AdaBoostClassifier(algorithm='SAMME.R',
          base_estimator=RandomForestClassifier(bootstrap=True, class_weight=None, criterion='gini',
            max_depth=None, max_features='auto', max_leaf_nodes=None,
            min_samples_leaf=1, min_samples_split=2,
            min_weight_fraction_leaf=0.0, n_estimators=20, n_jobs=1,
            oob_score=False, random_state=None, verbose=0,
            warm_start=False),
          learning_rate=1.0, n_estimators=50, random_state=None)

In [148]:
feature_importances = []
for i in range(len(yelp_numText.columns)):
    feature_importances.append((yelp_numText.columns[i], ab_hybrid.feature_importances_[i]))
ordered_feature_importances = sorted(feature_importances, key=lambda x: x[1])[::-1]
for i in range(5):
    print ordered_feature_importances[i]

('votes_useful', 0.23786825687164273)
('votes_cool', 0.13511610472757099)
('votes_funny', 0.10750255367262984)
('text_predictions', 0.10395620534159045)
('Moderate', 0.085149482681453309)


In [149]:
boosted_forests_text.fit(yelp_text, y=yelp['target'])

AdaBoostClassifier(algorithm='SAMME.R',
          base_estimator=RandomForestClassifier(bootstrap=True, class_weight=None, criterion='gini',
            max_depth=None, max_features='auto', max_leaf_nodes=None,
            min_samples_leaf=1, min_samples_split=2,
            min_weight_fraction_leaf=0.0, n_estimators=20, n_jobs=1,
            oob_score=False, random_state=None, verbose=0,
            warm_start=False),
          learning_rate=1.0, n_estimators=50, random_state=None)

In [153]:
text_feature_importances = []
for i in range(len(yelp_numText.columns)):
    text_feature_importances.append((corpus.get_feature_names()[i], boosted_forests_text.feature_importances_[i]))
ordered_text_feature_importances = sorted(text_feature_importances, key=lambda x: x[1])
for i in range(5):
    print ordered_text_feature_importances[i]

(u'05', 3.0496556863730767e-07)
(u'02', 4.4864205158504963e-07)
(u'07', 6.1475414279939689e-07)
(u'06', 6.6888815875615668e-07)
(u'04', 9.4404560616427456e-07)


In [155]:
for i in range(5):
    print ordered_text_feature_importances[::-1][i]

(u'00', 0.00035484546925930731)
(u'10', 0.00020311674798398523)
(u'100', 2.9762992173300608e-05)
(u'09', 1.5337025121344874e-05)
(u'03', 7.7907334843650031e-06)


The words that are most indicative of low and high rated restaurants are listed above, but since these featues are fairly non-descriptive, it is also meaningful to look at the features of the hybrid model at the top.
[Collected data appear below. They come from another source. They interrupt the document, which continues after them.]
Definition set_head h s := mkCState h (next_ s) (state_ s) (init_ s) (signaled s)
  (ctxs s) (exec_ s) (ub s) (marks s) (takes s).
Definition set_next p v s := mkCState (head_ s) (<[p := v]> (next_ s)) (state_ s) (init_ s)
  (signaled s) (ctxs s) (exec_ s) (ub s) (marks s) (takes s).
Definition set_word p v s := mkCState (head_ s) (next_ s) (<[p := v]> (state_ s)) (init_ s)
  (signaled s) (ctxs s) (exec_ s) (ub s) (marks s) (takes s).
Definition set_init p v s := mkCState (head_ s) (next_ s) (state_ s) (<[p := v]> (init_ s))
  (signaled s) (ctxs s) (exec_ s) (ub s) (marks s) (takes s).
Definition set_signal v s := mkCState (head_ s) (next_ s) (state_ s) (init_ s) v
  (ctxs s) (exec_ s) (ub s) (marks s) (takes s).
Definition set_ctx i c s := mkCState (head_ s) (next_ s) (state_ s) (init_ s) (signaled s)
  (<[i := c]> (ctxs s)) (exec_ s) (ub s) (marks s) (takes s).
Definition set_exec x s := mkCState (head_ s) (next_ s) (state_ s) (init_ s) (signaled s)
  (ctxs s) x (ub s) (marks s) (takes s).
Definition set_ub b s := mkCState (head_ s) (next_ s) (state_ s) (init_ s) (signaled s)
  (ctxs s) (exec_ s) b (marks s) (takes s).
Definition count_mark p s := mkCState (head_ s) (next_ s) (state_ s) (init_ s) (signaled s)
  (ctxs s) (exec_ s) (ub s) (<[p := S (marks s p)]> (marks s)) (takes s).
Definition count_take p s := mkCState (head_ s) (next_ s) (state_ s) (init_ s) (signaled s)
  (ctxs s) (exec_ s) (ub s) (marks s) (<[p := S (takes s p)]> (takes s)).

(** ** Steps *)

(** A scheduler's choice.  [weak] makes a compare-exchange fail although the value
    was the expected one. *)
Inductive Action : Type :=
| AWake (i : nat) (p : ptr)
| ASpawn (i : nat) (p : ptr)
| ACtx (i : nat) (weak : bool)
| AExec (done : bool)
| ATimer (p : ptr) (queued : bool).

(** [TaskHeader::enqueue]: the initial load. *)
Definition begin_wake i p s : option CState :=
  match ctxs s !! i with
  | Some Rest => Some (set_ctx i (Marking p (state_ s p)) s)
  | _ => None
  end.

(** [Task::spawn_allocate]: a strong compare-exchange from 0. *)
Definition begin_spawn i p s : option CState :=
  match ctxs s !! i with
  | Some Rest =>
      if state_ s p =? 0 then
        Some (set_ctx i (Initializing p)
               (count_mark p (set_word p (Z.lor STATE_SPAWNED STATE_RUN_QUEUED) s)))
      else Some s
  | _ => None
  end.

Definition ctx_step i (weak : bool) s : option CState :=
  match ctxs s !! i with
  | Some (Marking p current) =>
      if has STATE_RUN_QUEUED current || negb (has STATE_SPAWNED current) then
        Some (set_ctx i Rest s)
      else if negb weak && (state_ s p =? current) then
        Some (set_ctx i (LoadHead p)
               (count_mark p (set_word p (fetch_or STATE_RUN_QUEUED current) s)))
      else Some (set_ctx i (Marking p (state_ s p)) s)
  | Some (Initializing p) => Some (set_ctx i (LoadHead p) (set_init p true s))
  | Some (LoadHead p) => Some (set_ctx i (StoreNext p (head_ s)) s)
  | Some (StoreNext p prev) => Some (set_ctx i (SwapHead p prev) (set_next p prev s))
  | Some (SwapHead p prev) =>
      if negb weak && bool_decide (head_ s = prev) then
        Some (set_ctx i (if bool_decide (prev = None) then Signalling else Rest)
               (set_head (Some p) s))
      else Some (set_ctx i (StoreNext p (head_ s)) s)
  | Some Signalling => Some (set_ctx i Rest (set_signal true s))
  | Some Rest | None => None
  end.
Definition FromStdIo_Reader : @Reader T (FromStdIo_read std_fill_buf std_consume).
Proof using std_ok std_not.
  refine {| rem := std_rem |}; simpl; intros r.
  - intros b r' H. destruct (std_fill_buf r) as [[[c|e]|] r1] eqn:Hf; try done.
    injection H as -> ->. by apply std_ok.
  - intros x r' H Hx. destruct (std_fill_buf r) as [y r1] eqn:Hf.
    injection H as <- <-. eapply std_not; [done|]. intros b ->. by apply (Hx b).
Defined.
End std_laws.

(** ** Witnesses *)
Definition demo_chunks : Chunks :=
  [Some [1; 2]%Z; None; Some [3; 4; 5]%Z].

Lemma read_exact_spec_witness :
  ∃ this', ReadExact_poll 9 (mkReadExact demo_chunks [] [0; 0; 0; 0]%Z) =
    Some (Done (Pending, this')) ∧ re_filled this' = [1; 2]%Z ∧ re_buf this' <> [].
Proof.
  destruct (read_exact_spec (mkReadExact demo_chunks [] [0; 0; 0; 0]%Z) 9)
    as (res & this' & got & Hr & H1 & H2 & H3 & H4); [simpl; lia|].
  vm_compute in Hr. injection Hr as <- <-. eexists. split; [reflexivity|].
  split; [reflexivity|]. intros H. apply H4 in H. discriminate.
Defined.

(** A reader whose chunks are all there: [prompt]. *)
Inductive Prompt : Type := mkPrompt (l : list bytes).
Fixpoint prompt_fill (l : list bytes) : bytes * list bytes :=
  match l with [] => ([], []) | [] :: l' => prompt_fill l' | (x :: b) :: _ => (x :: b, l) end.

#[export] Instance prompt_read : AsyncBufRead Prompt := {|
  poll_fill_buf '(mkPrompt l) := let '(b, l') := prompt_fill l in (Ready (Ok b), mkPrompt l');
  consume n '(mkPrompt l) := mkPrompt match l with b :: l' => drop n b :: l' | _ => l end
|}.

#[export] Instance prompt_Reader : Reader Prompt.
Proof.
  refine {| rem '(mkPrompt l) := concat l |}.
  - intros [l] b r' H. simpl in H. destruct (prompt_fill l) as [c l'] eqn:Hf.
    injection H as -> <-. revert Hf. induction l as [|[|x c] l IH]; simpl.
    + intros [= <- <-]. split_and!; try done. intros n _. by rewrite drop_nil.
    + exact IH.
    + intros [= <- <-]. split_and!; [done|by eexists|done|].
      intros n Hn. simpl. by rewrite <-drop_app_le.
  - intros [l] x r' H Hx. simpl in H. destruct (prompt_fill l) as [c l'].
    injection H as <- <-. by destruct (Hx c).
Defined.
(* ===== verification/RingBuffer.v ===== *)
(** * RingBuffer: the byte queue of the serial drivers

    [embassy-extras/src/ring_buffer.rs].  Indices are [usize] (32 bits on the
    supported targets); the slices handed out are modelled by the offset and the
    bytes they cover, and what the caller writes through one by [fill]. *)
From S2P Require Import Prelude.
Local Open Scope Z_scope.

Record RingBuffer : Type := mkRing { buf : list Z; start : Z; end_ : Z; empty : bool }.

Definition len (self : RingBuffer) : Z := Z.of_nat (length (buf self)).

Definition new (buf : list Z) : RingBuffer := mkRing buf 0 0 true.

(** [buf[off..off + n]]. *)
Definition slice (l : list Z) (off n : Z) : list Z :=
  take (Z.to_nat n) (drop (Z.to_nat off) l).

(** [wrap]. *)
Definition wrap_index (self : RingBuffer) (n : Z) : outcome Z :=
  _ ← assert (n <=? len self);
  Done (if n =? len self then 0 else n).

Section ops.
Context {P : Profile}.

(** [push_buf]: the offset and length of the slice. *)
Definition push_buf (self : RingBuffer) : outcome (Z * Z) :=
  if (start self =? end_ self) && negb (empty self) then Done (0, 0)
  else
    n ← (if start self <=? end_ self then arith 32 (len self - end_ self)
         else arith 32 (start self - end_ self));
    hi ← arith 32 (end_ self + n);
    _ ← assert (hi <=? len self);
    Done (end_ self, n).

Definition push (self : RingBuffer) (n : Z) : outcome RingBuffer :=
  if n =? 0 then Done self
  else
    e ← arith 32 (end_ self + n);
    e' ← wrap_index self e;
    Done (mkRing (buf self) (start self) e' false).
(** C22: once [register_interrupt] has run, a [PeripheralMutex] is safe for closures that
    do not unmask the interrupt they are given and do not change its handler: they may
    access the state, mask, pend and unpend the interrupt or set its priority, and
    whenever the hardware raises it, the handler never runs while a closure has the state;
    it is in place, with the state's address, whenever the line is enabled; and an
    interrupt left pending by the closure is serviced once, right after it. A dropped
    mutex leaves the line masked and without a handler. [with] does not protect from the
    other closures: in one that enables the interrupt, the next time it is raised the
    handler runs on the state that is borrowed, and one that removes the handler and
    leaves the interrupt pending makes it a call through a null pointer. So is an
    interrupt raised during a [with] before [register_interrupt], which enables a line
    that has no handler. *)
Theorem peripheral_mutex_safe (s : S) (i : Irq Fn) ops :
  Forall tame_op ops →
  (∃ this, pm_run on_interrupt addr (OpRegister :: ops) (PeripheralMutex_new s i) = Some this ∧
     enabled (irq this) = true ∧ func (irq this) = Some state_handler ∧
     ctx (irq this) = addr ∧
     (∀ steps, forallb tame steps = true →
        ∃ this', pm_step on_interrupt addr (OpWith steps) this = Some this' ∧
        state this' =
          (if left_pending steps (irq this) then on_interrupt else id) (accesses steps (state this))) ∧
     (∀ steps1 steps2, forallb tame steps1 = true →
        pm_step on_interrupt addr (OpWith (steps1 ++ Line Enable :: Raised :: steps2)) this = None) ∧
     (∀ steps1 steps2, forallb tame steps1 = true → forallb tame steps2 = true →
        left_pending (steps1 ++ Line RemoveHandler :: steps2) (disable (irq this)) = true →
        pm_step on_interrupt addr (OpWith (steps1 ++ Line RemoveHandler :: steps2)) this = None) ∧
     enabled (PeripheralMutex_drop this) = false ∧ func (PeripheralMutex_drop this) = None) ∧
  (func i = None → ∀ steps, forallb tame steps = true → left_pending steps (disable i) = true →
     pm_step on_interrupt addr (OpWith steps) (PeripheralMutex_new s i) = None).
Proof.
  intros Hops. split.
  - assert (Hreg : pm_ok (register_interrupt addr (PeripheralMutex_new s i))) by done.
    destruct (service_ok _ Hreg) as (this1 & H1 & Hok1 & Hp1 & _).
    destruct (pm_run_ok ops Hops this1 Hok1 Hp1) as (this & Hr & Hok & Hp). exists this.
    pose proof Hok as (E & F & C & D). split_and!; [|done|done|done| | | |done|done].
    + cbn [pm_run pm_step]. rewrite H1. exact Hr.
    + intros steps Ht. destruct (pm_with_ok steps this Hok Ht) as (this' & ? & _ & _ & ?).
      eauto.
    + intros. by apply pm_enable_bad.
    + intros. by apply pm_remove_bad.
  - intros Hf steps Ht Hs. unfold pm_step. rewrite with_closure by done.
    destruct (line_after_tame steps (disable i) Ht eq_refl) as (A1 & A2 & A3).
    unfold left_pending in Hs. unfold service, trampoline. simpl. rewrite Hs. simpl.
    rewrite A2. simpl. by rewrite Hf.
Qed.
End mutex.

(** ** Witnesses *)
Lemma priority_roundtrip_witness :
  Priority_from_u8 8 3 (u8_from_Priority 3 5) = Done 5 ∧
  Priority_from_u8 8 2 (u8_from_Priority 2 5) <> Done 5.
Proof.
  split.
  - apply (proj2 (proj1 (priority_roundtrip 8 3 5 0 ltac:(lia) ltac:(lia) ltac:(lia) ltac:(lia)))).
    lia.
  - intros H.
    apply (proj1 (proj1 (priority_roundtrip 8 2 5 0 ltac:(lia) ltac:(lia) ltac:(lia) ltac:(lia))))
      in H. lia.
Defined.

Lemma interrupt_future_no_lost_wake_witness :
  fst (raises 1 (snd (raises 0 (InterruptFuture_poll_ctx 64 (InterruptFuture_new Irq_new))))) =
  [64].
Proof.
  exact (proj1 (proj2 (interrupt_future_no_lost_wake Irq_new 64 0 0 1 ltac:(lia)))).
Defined.

Lemma peripheral_mutex_safe_witness :
  let ops := [OpRaise; OpWith [Access (Z.mul 2); Raised; Line Pend; Access (Z.add 5)]; OpRaise] in
  (∃ this, pm_run (λ s, s + 1) 64 (OpRegister :: ops) (PeripheralMutex_new 3 Irq_new) = Some this ∧
    ctx (irq this) = 64 ∧ state this = 15) ∧
  pm_step (λ s, s + 1) 64 (OpWith [Raised]) (PeripheralMutex_new 3 Irq_new) = None.
Proof.
  intros ops. destruct (peripheral_mutex_safe (λ s, s + 1) 64 3 Irq_new ops) as [H1 H2];
    [by repeat constructor|]. split; [|by apply H2].
  destruct H1 as (this & Hr & _ & _ & Hc & _). exists this. split_and!; [exact Hr|exact Hc|].
  vm_compute in Hr. by injection Hr as <-.
Defined.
So the most important features for determining if a review will be either highly rated or low rated are how useful, cool, and funny a review is. These features are somewhat unsurprising since they are in a way meta-reviews. It is also unsurprising that the prediction from the text model is the next most indicative feature since it is also an analysis of many reviews and a prediction based on an entire training set.